#### WHAT THE EXERCISE ASKS
The expected output is a copy of every line in the records with the string "Hall".

#### GIVEN DATA
Lemma announce_spec t s :
  let '(s', sent) := announce_unavailable t s in
  t ∈ resync_unavailable_announced s' /\ (forall x, x ∈ resync_unavailable_announced s -> x ∈ resync_unavailable_announced s')
  /\ resync_queue s' = resync_queue s /\ resync_debt s' = resync_debt s /\ pending s' = pending s
  /\ covered_seq s' = covered_seq s /\ resync_paced_until s' = resync_paced_until s
  /\ (exact s -> exact s') /\ (sent = None \/ sent = Some (TerminalResyncUnavailable t)).
Proof.
  unfold announce_unavailable. case_bool_decide; split_and!; cbn; try done; try set_solver; try (by left); try (by right).
  by intros [].
Qed.

(** What the answer of the backend does. *)
Lemma finish_spec since t required answer s :
  exact s -> t ∉ resync_queue s ->
  let '(s', sent) := deliver_finish since t required answer s in
  exact s' /\ pending s' = pending s /\ resync_queue s' = resync_queue s
  /\ ((exists sn, answer = Some sn /\ required <= last_seq sn
        /\ sent = Some (TerminalResync t (replay sn) (last_seq sn) (snapshot_sizes sn))
        /\ resync_debt s' = delete t (resync_debt s)
        /\ covered_seq s' = <[t := Z.max (get (covered_seq s) t) (last_seq sn)]> (covered_seq s)
        /\ resync_paced_until s' = <[t := since + RESYNC_DEBOUNCE]> (resync_paced_until s)
        /\ resync_unavailable_announced s' = resync_unavailable_announced s ∖ {[t]})
      \/ ((sent = None \/ sent = Some (TerminalResyncUnavailable t)) /\ resync_debt s' = resync_debt s
          /\ covered_seq s' = covered_seq s /\ resync_paced_until s' = resync_paced_until s
          /\ t ∈ resync_unavailable_announced s'
          /\ (forall x, x ∈ resync_unavailable_announced s -> x ∈ resync_unavailable_announced s'))).
Proof.
  intros Hs Ht. pose proof (announce_spec t s) as Ha. unfold deliver_finish, resync_replay.
  assert (let '(s', sent) := announce_unavailable t s in exact s' /\ pending s' = pending s /\ resync_queue s' = resync_queue s
          /\ (sent = None \/ sent = Some (TerminalResyncUnavailable t)) /\ resync_debt s' = resync_debt s
          /\ covered_seq s' = covered_seq s /\ resync_paced_until s' = resync_paced_until s
          /\ t ∈ resync_unavailable_announced s'
          /\ (forall x, x ∈ resync_unavailable_announced s -> x ∈ resync_unavailable_announced s')) as Hno.
  { destruct (announce_unavailable t s). naive_solver. }
  destruct answer as [sn|]; [|destruct (announce_unavailable t s); naive_solver].
  destruct (Z.ltb_spec (last_seq sn) required); [destruct (announce_unavailable t s); naive_solver|].
  destruct (_ <? _); [destruct (announce_unavailable t s); naive_solver|].
  destruct Hs as [Hst Hr Hg Hq Hm Hd Hb]. split_and!; [|done|done|left; by exists sn].
  split; cbn; try done. intros x Hx. rewrite lookup_delete_ne; [by apply Hd|]. by intros ->.
Qed.

Lemma put_fields own e c :
  forward (put own e c) = forward c /\ routed (put own e c) = routed c /\ phase (put own e c) = phase c.
Proof. by destruct e. Qed.

Lemma put_room own e c :
  (taken c <= length (delivered c))%nat -> has_room c = true ->
  (taken (put own e c) <= length (delivered (put own e c)))%nat
  /\ len (delivered (put own e c)) - Z.of_nat (taken (put own e c)) <= EVENT_CAPACITY.
Proof.
  intros Ht Hr. unfold has_room in Hr. apply Z.ltb_lt in Hr. destruct e; cbn; rewrite ?length_app; cbn [length]; lia.
Qed.

Lemma deliverable_later n n' s : n <= n' -> has_deliverable n s = true -> has_deliverable n' s = true.
Proof.
  intros Hn. unfold has_deliverable. rewrite !orb_true_iff, !existsb_exists. intros [?|(t & Ht & Hr)]; [by left|right].
  exists t. split; [done|]. unfold resync_ready in *. destruct (_ !! _) as [u|]; [|done]. cbn in *. lia.
Qed.

Lemma ok_env c c' : conn_ok c -> same_forwarder c c' -> conn_ok c'.
Proof.
  intros [He Hp Ht Hr Ho] [Hf Hph Hin Hd _ _ [Ht1 Ht2] Hrec Hq _ _ Hn]. specialize (Ht2 Ht).
  split; rewrite ?Hf, ?Hph, ?Hd; try done; try lia.
  - unfold phase_ok in *. rewrite Hph, Hf, Hin. destruct (phase c); try done.
    + destruct Hp as (? & Hdel & ?). split_and!; try done. intros ->. by eapply deliverable_later, Hdel.
    + destruct Hp as (? & ? & ? & ? & Hroom). split_and!; try done; [lia|].
      unfold has_room in *. rewrite Hd. apply Z.ltb_lt in Hroom. apply Z.ltb_lt. lia.
    + destruct Hp as [? ?]. rewrite Hq, Hrec by done. done.
  - intros Hne t Hdebt. destruct (Ho Hne t Hdebt) as [?|[?|?]]; auto. right; right. unfold recovering in *. by rewrite Hph.
Qed.

Lemma ok_stop c : conn_ok c -> conn_ok (stop c).
Proof. intros [He Hp Ht Hr Ho]. by split. Qed.

(** The earliest deadline: who has it, and that there is one wherever something is owed and
    nothing may go yet -- a debt is never stranded. *)
Lemma deadline_spec s d :
  next_pace_deadline s = Some d ->
  exists t, t ∈ resync_queue s /\ resync_paced_until s !! t = Some d.
Proof.
  unfold next_pace_deadline. set (l := omap _ _). assert (forall x, x ∈ l -> exists t, t ∈ resync_queue s /\ resync_paced_until s !! t = Some x) as Hl.
  { intros x (t & Ht & Hx)%list_elem_of_omap. by exists t. }
  revert d Hl. induction l as [|x l IH]; intros d Hl; cbn; [done|]. destruct (foldr _ _ l) as [m|] eqn:E.
  - intros [= <-]. destruct (Z.min_spec x m) as [[_ ->]|[_ ->]]; [by apply Hl; left|].
    apply IH; [intros y Hy; apply Hl; by right|done].
  - intros [= <-]. apply Hl. by left.
Qed.

Lemma a_debt_always_wakes s n :
  is_idle s = false -> has_deliverable n s = false -> pending s = [] /\ exists d, next_pace_deadline s = Some d /\ n < d.
Proof.
  unfold is_idle, has_deliverable. rewrite andb_false_iff, orb_false_iff, negb_false_iff. intros Hi [Hp Hd]. rewrite Hp in Hi.
  assert (pending s = []) as Hpend by (by destruct (pending s)). split; [done|]. destruct Hi as [?|Hq]; [done|].
  assert (forall t, t ∈ resync_queue s -> exists u, resync_paced_until s !! t = Some u /\ n < u) as Hall.
  { intros t Ht%list_elem_of_In. destruct (resync_ready n t s) eqn:Er.
    - assert (existsb (fun t => resync_ready n t s) (resync_queue s) = true) by (apply existsb_exists; eauto). congruence.
    - unfold resync_ready in Er. destruct (_ !! t) as [u|]; [|done]. cbn in Er. exists u. split; [done|]. by apply Z.leb_gt. }
  destruct (next_pace_deadline s) as [d|] eqn:Ed.
  - exists d. split; [done|]. apply deadline_spec in Ed as (t & Ht & Hpt). destruct (Hall t Ht) as (u & Hu & Hn). congruence.
  - destruct (resync_queue s) as [|t l] eqn:Eq; [done|]. destruct (Hall t ltac:(left)) as (u & Hu & _).
    unfold next_pace_deadline in Ed. rewrite Eq in Ed. cbn in Ed. rewrite Hu in Ed. done.
Qed.

Lemma ok_arm c : conn_ok c -> phase c = Top -> (is_idle (forward c) = true -> input_open c = true) -> conn_ok (arm c).
Proof.
  intros [He Hp Ht Hr Ho] Htop Hopen. unfold arm. destruct (is_idle (forward c)) eqn:Ei.
  - rewrite Hopen by done. split; try done; [cbn; by rewrite Ei, Hopen by done|].
    intros _ t Hd. destruct (Ho ltac:(by rewrite Htop) t Hd) as [?|[?|Hx]]; auto.
    unfold recovering in Hx. by rewrite Htop in Hx.
  - split; try done.
    + cbn. split_and!; [done|by intros ->|]. intros _. split; [done|]. intros Hd. rewrite Hd.
      destruct (a_debt_always_wakes _ _ Ei Hd) as (Hp' & d & -> & _). eauto.
    + intros _ t Hd. destruct (Ho ltac:(by rewrite Htop) t Hd) as [?|[?|Hx]]; auto.
      unfold recovering in Hx. by rewrite Htop in Hx.
Qed.

(** Back to the top, where nothing is being recovered. *)
Lemma ok_top c f i d dl :
  conn_ok c -> phase c = Selecting i d dl -> (f = c \/ f = set_input_open false c) -> conn_ok (set_phase Top f).
Proof.
  intros [He Hp Ht Hr Ho] Hs Hf. assert (forall t, is_Some (resync_debt (forward c) !! t) ->
    t ∈ resync_queue (forward c) \/ t ∈ resync_unavailable_announced (forward c) \/ False) as Ho'.
  { intros t Hd. destruct (Ho ltac:(by rewrite Hs) t Hd) as [?|[?|Hx]]; auto. unfold recovering in Hx. by rewrite Hs in Hx. }
  destruct Hf as [-> | ->]; split; try done; intros _; exact Ho'.
Qed.

Lemma ok_deliver c i dl :
  conn_ok c -> phase c = Selecting i true dl -> has_room c = true -> conn_ok (deliver_one c).
Proof.
  intros Hok Hs Hroom. pose proof (ok_top c c i true dl Hok Hs (or_introl eq_refl)) as Htop.
  pose proof Hok as [He Hp Ht Hr Ho]. assert (phase c <> Ended) as Hne by (by rewrite Hs).
  pose proof (Ho Hne) as Howed. pose proof (deliver_exact (now c) _ He) as Hd.
  assert (forall t, ~ recovering t c) as Hnot by (intros t Hx; unfold recovering in Hx; by rewrite Hs in Hx).
  unfold deliver_one. destruct (deliver_start (now c) (forward c)) as [e s|t required s|]; [| |done].
  - destruct Hd as (Hex & Hpend & _ & Hpop). destruct (pop_exact _ _ _ He Hpop) as (_ & _ & _ & Hq & _ & Hdebt & _ & _ & Han).
    destruct (put_room false (Some e) (set_forward s c) Ht Hroom) as [H1 H2]. split; try done.
    intros _ t. cbn. rewrite Hdebt, Hq, Han. intros Hx. destruct (Howed t Hx) as [?|[?|?]]; [by left|by right; left|by destruct (Hnot t)].
  - destruct Hd as (_ & Hin & Hready & -> & Hex & Hpend & Hperm & Hdebt & _ & _ & Han). split; try done.
    + cbn. split_and!; try done.
      * pose proof (exact_queue _ He) as Hnd. rewrite Hperm in Hnd. by apply NoDup_cons in Hnd as [? _].
      * rewrite Hdebt. destruct (exact_debt _ He t Hin) as [d Hd]. unfold get. by rewrite Hd.
    + intros _ t'. cbn. rewrite Hdebt, Han. intros Hx. destruct (Howed t' Hx) as [Hy|[?|?]]; [|by right; left|by destruct (Hnot t')].
      rewrite Hperm in Hy. apply elem_of_cons in Hy as [->|?]; [by right; right|by left].
Qed.

Lemma ok_receive c i d dl e b rest :
  conn_ok c -> phase c = Selecting i d dl -> queued (ingress c) = (e, b) :: rest -> conn_ok (receive e rest c).
Proof.
  intros [He Hp Ht Hr Ho] Hs Hq. unfold receive. cbv zeta. cbn [forward set_routed set_ingress].
  set (c1 := set_routed _ _). assert (try_send c1 = try_send c) as Htry by done. rewrite Htry.
  pose proof (route_exact (try_send c) e _ He) as Hex. pose proof (route_sent (try_send c) e (forward c)) as Hsent.
  assert (forall x, owed_ok (forward c) x) as Howed.
  { intros x Hx. destruct (Ho ltac:(by rewrite Hs) x Hx) as [?|[?|Hy]]; auto. unfold recovering in Hy. by rewrite Hs in Hy. }
  pose proof (fun x => route_owed (try_send c) e _ x He (Howed x)) as Howed'. 
  destruct (route (try_send c) e (forward c)) as [[s sent] go]. cbn [fst snd] in *.
  assert (conn_ok (set_phase Top (put false sent (set_forward s c1)))) as Hgo.
  { assert ((taken c <= length (delivered (put false sent (set_forward s c1))))%nat
      /\ len (delivered (put false sent (set_forward s c1))) - Z.of_nat (taken c) <= EVENT_CAPACITY) as [H1 H2].
    { destruct sent as [x|]; [|by cbn]. destruct (Hsent x eq_refl) as [Hsn _].
      destruct (put_room false (Some x) c Ht (try_send_room _ Hsn)). cbn in *. done. }
    assert (forall y, forward (put false y (set_forward s c1)) = s /\ taken (put false y (set_forward s c1)) = taken c) as Hput by (by intros []).
    destruct (Hput sent) as [Hf1 Hf2]. split; cbn; rewrite ?Hf1, ?Hf2; try done.
    intros _ t Hd. destruct (Howed' t Hd); auto. }
  destruct go; [done|]. apply ok_stop in Hgo. by destruct Hgo.
Qed.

#### COMPLETED TASK
  assert (forall t, t ∈ resync_queue s -> exists u, resync_paced_until s !! t = Some u /\ n < u) as Hall.
  - exists d. split; [done|]. apply deadline_spec in Ed as (t & Ht & Hpt). destruct (Hall t Ht) as (u & Hu & Hn). congruence.
  - destruct (resync_queue s) as [|t l] eqn:Eq; [done|]. destruct (Hall t ltac:(left)) as (u & Hu & _).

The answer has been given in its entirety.